永遠に、あの穏やかな笑顔のままでいられる。
星が、息を呑んで遼司を見る。
「局長……?」
遼司は、懐中時計を受け取ろうと手を伸ばし――。
ガシッ!!
その手で、男の腕を力任せに掴み上げた。
「……断る」
「なッ……!? なぜですか! 彼女を愛しているのでしょう!?」
「愛してるからこそだ!」
遼司の右腕が唸りを上げ、男の腕を締め上げる。
「時間が止まった笑顔なんて、ただの『画像データ』だ! 俺が見たいのはな……今日笑って、明日泣いて、明後日また怒る……そういう『生きた八千代』なんだよ!」
遼司は、八千代が焦がした卵焼きの味を思い出した。
あの苦味。あの失敗。
それこそが、彼女が生きている証だった。
「それに、永遠なんて言葉を安売りするな! ……終わりがあるから、俺たちは必死に今日を生きるんだ!」
遼司は左手で霊子銃を抜き、男が持つ懐中時計――この空間の制御デバイス――を撃ち抜いた。
「時を動かせ! 臆病者が!」
パァァァァン!!
懐中時計が粉砕されると同時に、桜のループが解けた。
空中に浮いていた花弁が、一斉に地面へと降り注ぐ。
止まっていた人々が、「はっ」と息を吹き返し、自分が何をしていたのかと見回し始めた。

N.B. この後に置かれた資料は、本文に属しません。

Lemma trailingZeros_spec x :
  is_word x → x ≠ 0 →
  0 ≤ trailingZeros x < 64 ∧ Z.testbit x (trailingZeros x) = true ∧
  ∀ k, 0 ≤ k < trailingZeros x → Z.testbit x k = false.
Proof.
  intros Hx H0. unfold trailingZeros. rewrite (proj2 (Z.eqb_neq x 0) H0).
  assert (H : tz_inv x 64 (0, x)).
  { unfold tz_inv. cbn [fst snd]. split_and!; [lia|lia|by rewrite Z.shiftr_0_r|intros; lia|].
    assert (0 < x) by (destruct Hx; lia). exists (Z.log2 x). split; [|by apply Z.bit_log2].
    split; [apply Z.log2_nonneg|]. apply Z.log2_lt_pow2; [done|apply Hx]. }
  apply (tz_step_inv x 32 0xFFFFFFFF) in H; [|done|done].
  apply (tz_step_inv x 16 0xFFFF) in H; [|done|done].
  apply (tz_step_inv x 8 0xFF) in H; [|done|done].
  apply (tz_step_inv x 4 0xF) in H; [|done|done].
  apply (tz_step_inv x 2 0x3) in H; [|done|done].
  destruct (tz_step _ _ _) as [n y]. destruct H as (Hn & Hn2 & Ey & Hlow & (k & Hk & Hb)). cbn [fst snd] in *.
  assert (Hyx : ∀ j, 0 ≤ j → Z.testbit y j = Z.testbit x (n + j)).
  { intros j Hj. rewrite Ey, Z.shiftr_spec by done. f_equal. lia. }
  change (Z.land y 1) with (Z.land y (Z.ones 1)). destruct (Z.eqb_spec (Z.land y (Z.ones 1)) 0) as [E|E].
  - pose proof (land_low_zero y 1 ltac:(lia) E 0 ltac:(lia)) as Hz.
    assert (k = 1) as -> by (destruct (decide (k = 0)) as [->|]; [congruence|lia]).
    split_and!; [lia|lia|by rewrite <- Hyx by lia|]. intros j Hj.
    destruct (decide (j = n)) as [->|]; [|apply Hlow; lia]. rewrite Hyx in Hz by lia.
    by rewrite Z.add_0_r in Hz.
  - apply land_low_nonzero in E as (j & Hj & Hbj); [|lia]. assert (j = 0) as -> by lia.
    rewrite Hyx, Z.add_0_r in Hbj by lia. split_and!; [lia|lia|done|done].
Qed.

(** [x] has between [64 - n - W] and [64 - n] bits, and [y] is [x] shifted by [n]. *)
Definition lz_inv (x W : Z) (ny : Z * Z) : Prop :=
  0 ≤ ny.1 ∧ ny.1 + W ≤ 64 ∧ ny.2 = x * 2 ^ ny.1 ∧ 2 ^ (64 - ny.1 - W) ≤ x < 2 ^ (64 - ny.1).

Lemma lz_step_inv x s bound p :
  0 < s → bound = 2 ^ (64 - s) - 1 → lz_inv x (2 * s) p → lz_inv x s (lz_step bound s p).
Proof.
  intros Hs -> (Hn & Hn2 & Ey & Hlo & Hhi). destruct p as [n y]. cbn [fst snd] in *.
  assert (Hp : ∀ a b, 0 ≤ a → 0 ≤ b → 2 ^ (a + b) = 2 ^ a * 2 ^ b) by (intros; by apply Z.pow_add_r).
  assert (Hcmp : y ≤ 2 ^ (64 - s) - 1 ↔ x < 2 ^ (64 - n - s)).
  { rewrite Ey. replace (64 - s) with (64 - n - s + n) by lia. rewrite Hp by lia.
    pose proof (pow2_pos n Hn). nia. }
  unfold lz_step. destruct (Z.leb_spec y (2 ^ (64 - s) - 1)) as [E|E]; unfold lz_inv; cbn [fst snd].
  - apply Hcmp in E. split_and!; [lia|lia| | |].
    + unfold shl64. rewrite Z.shiftl_mul_pow2, Ey, <- Z.mul_assoc, <- Hp by lia. apply uwrap_id.
      assert (0 ≤ x) by (pose proof (pow2_pos (64 - n - 2 * s) ltac:(lia)); lia).
      split; [apply Z.mul_nonneg_nonneg; [done|apply Z.pow_nonneg; lia]|].
      apply Z.lt_le_trans with (2 ^ (64 - n - s) * 2 ^ (n + s)).
      * apply Z.mul_lt_mono_pos_r; [apply pow2_pos; lia|done].
      * rewrite <- Hp by lia. by replace (64 - n - s + (n + s)) with 64 by lia.
    + by replace (64 - (n + s) - s) with (64 - n - 2 * s) by lia.
    + by replace (64 - (n + s)) with (64 - n - s) by lia.
  - split_and!; [lia|lia|done| |done]. destruct (Z.le_gt_cases (2 ^ (64 - n - s)) x); [done|].
    assert (y ≤ 2 ^ (64 - s) - 1) by (by apply Hcmp). lia.
Qed.

Lemma leadingZeros_spec x : is_word x → x ≠ 0 → leadingZeros x = 63 - Z.log2 x.
Proof.
  intros Hx H0. unfold leadingZeros. rewrite (proj2 (Z.eqb_neq x 0) H0).
  assert (H : lz_inv x 64 (0, x)).
  { unfold lz_inv. cbn [fst snd]. destruct Hx. split_and!; try lia. }
  apply (lz_step_inv x 32 0x00000000FFFFFFFF) in H; [|done|done].
  apply (lz_step_inv x 16 0x0000FFFFFFFFFFFF) in H; [|done|done].
  apply (lz_step_inv x 8 0x00FFFFFFFFFFFFFF) in H; [|done|done].
  apply (lz_step_inv x 4 0x0FFFFFFFFFFFFFFF) in H; [|done|done].
  apply (lz_step_inv x 2 0x3FFFFFFFFFFFFFFF) in H; [|done|done].
  apply (lz_step_inv x 1 0x7FFFFFFFFFFFFFFF) in H; [|done|done].
  destruct (lz_step 0x3FFFFFFFFFFFFFFF _ _) as [n y] eqn:E.
  assert (Hr : ∀ p, lz_inv x 1 p → p.1 = 63 - Z.log2 x).
  { intros [m z] (Hm & Hm2 & _ & Hlog). cbn [fst] in *. assert (Z.log2 x = 63 - m); [|lia].
    apply Z.log2_unique; [lia|]. replace (63 - m) with (64 - m - 1) by lia.
    replace (Z.succ (64 - m - 1)) with (64 - m) by lia. done. }
  rewrite <- (Hr _ H). unfold lz_step. by destruct (y <=? 0x7FFFFFFFFFFFFFFF).
Qed.

(** * Counting *)

(** [count P a b]: how many positions [i] with [a ≤ i < b] have [P]. *)
Definition count (P : Z → bool) (a b : Z) : Z :=
  Z.of_nat (length (filter (fun i => P i = true) (seqZ a (b - a)))).

Lemma count_split P a b c : a ≤ b ≤ c → count P a c = count P a b + count P b c.
Proof.
  intros H. unfold count. replace (c - a) with ((b - a) + (c - b)) by lia.
  rewrite seqZ_app, filter_app, length_app by lia. replace (a + (b - a)) with b by lia. lia.
Qed.

Lemma count_ext P Q a b : (∀ i, a ≤ i < b → P i = Q i) → count P a b = count Q a b.
Proof.
  intros H. unfold count. f_equal.
  assert (Hl : ∀ i, i ∈ seqZ a (b - a) → P i = Q i) by (intros i Hi%elem_of_seqZ; apply H; lia).
  induction (seqZ a (b - a)) as [|i l IH]; [done|]. rewrite !filter_cons, (Hl i) by left.
  case_decide; cbn; rewrite IH; try done; intros; apply Hl; by right.
Qed.

Lemma count_nil P a b : b ≤ a → count P a b = 0.
Proof. intros H. unfold count. by rewrite seqZ_nil by lia. Qed.

Lemma count_none P a b : (∀ i, a ≤ i < b → P i = false) → count P a b = 0.
Proof.
  intros H. rewrite (count_ext P (fun _ => false)) by done. unfold count.
  induction (seqZ a (b - a)) as [|i l IH]; [done|]. by rewrite filter_cons_False.
Qed.

Lemma count_cons P a b : a < b → count P a b = Z.b2z (P a) + count P (a + 1) b.
Proof.
  intros H. rewrite (count_split P a (a + 1) b) by lia. f_equal. unfold count.
  replace (a + 1 - a) with 1 by lia. rewrite seqZ_cons by lia. rewrite seqZ_nil by lia.
  rewrite filter_cons. destruct (P a); by case_decide.
Qed.

Lemma count_shift P k a b : count (fun i => P (k + i)) a b = count P (k + a) (k + b).
Proof.
  unfold count. replace (k + b - (k + a)) with (b - a) by lia.
  rewrite <- fmap_add_seqZ. f_equal. induction (seqZ a (b - a)) as [|i l IH]; [done|].
  cbn [fmap list_fmap]. rewrite !filter_cons. repeat case_decide; cbn; by rewrite ?IH.
Qed.

(** ** The population count

    The word is cut into digits of 1, then 2, then 4 bits; each step adds the
    neighbours, and the multiplication adds the bytes. *)

Fixpoint val (k : Z) (ds : list Z) : Z :=
  match ds with [] => 0 | d :: ds => d + 2 ^ k * val k ds end.

Fixpoint evens (ds : list Z) : list Z :=
  match ds with [] => [] | d :: [] => [d] | d :: _ :: ds => d :: evens ds end.

Definition odds (ds : list Z) : list Z := evens (tail ds).

(** Neighbours added *)
Fixpoint add_pairs (ds : list Z) : list Z :=
  match ds with [] => [] | d :: [] => [d] | d :: d' :: ds => (d + d') :: add_pairs ds end.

「……馬鹿な。永遠を拒絶するなんて……人間は、そこまで愚かか……」
男は腕を抑えて後退った。
その姿が、ノイズ混じりの霧となって消えていく。
「愚かで結構。……俺たちは、泥臭く時間を進むだけだ」
遼司は、散りゆく桜を見上げた。
地面に落ちた花弁は、すぐに色褪せ、消えていく。
その儚さこそが、美しいのだと、今は胸を張って言える。
***
事務所に戻ると、八千代が出迎えてくれた。
「おかえりなさい。……どうでしたか? 散らない桜は」
「ああ。……綺麗だったが、すぐ散っちまったよ」
遼司は帽子を掛け、ソファに座った。
「やっぱり、桜は散るからいいんだな」
「ふふっ。そうですね」
八千代は、遼司の前にコーヒーを置いた。
その手には、また新しい絆創膏が増えている。
時間は残酷に進んでいる。
だが、その進む時間の中で、彼女は今日も遼司のためにコーヒーを淹れてくれた。
「……美味い」
「よかったです」
遼司は、カップの温もりを手のひらで感じながら、心に誓った。
永遠なんていらない。
ただ、この温かいコーヒーが冷めるまでの時間を、大切に味わい尽くそうと。
窓の外では、日が沈み、夜が来る。
止まらない時間が、二人を優しく包み込んでいた。
この度は、私の作品を最後までお読みいただき、心より感謝申し上げます。読書のお一人でも、心に響いて頂けましたら幸いです。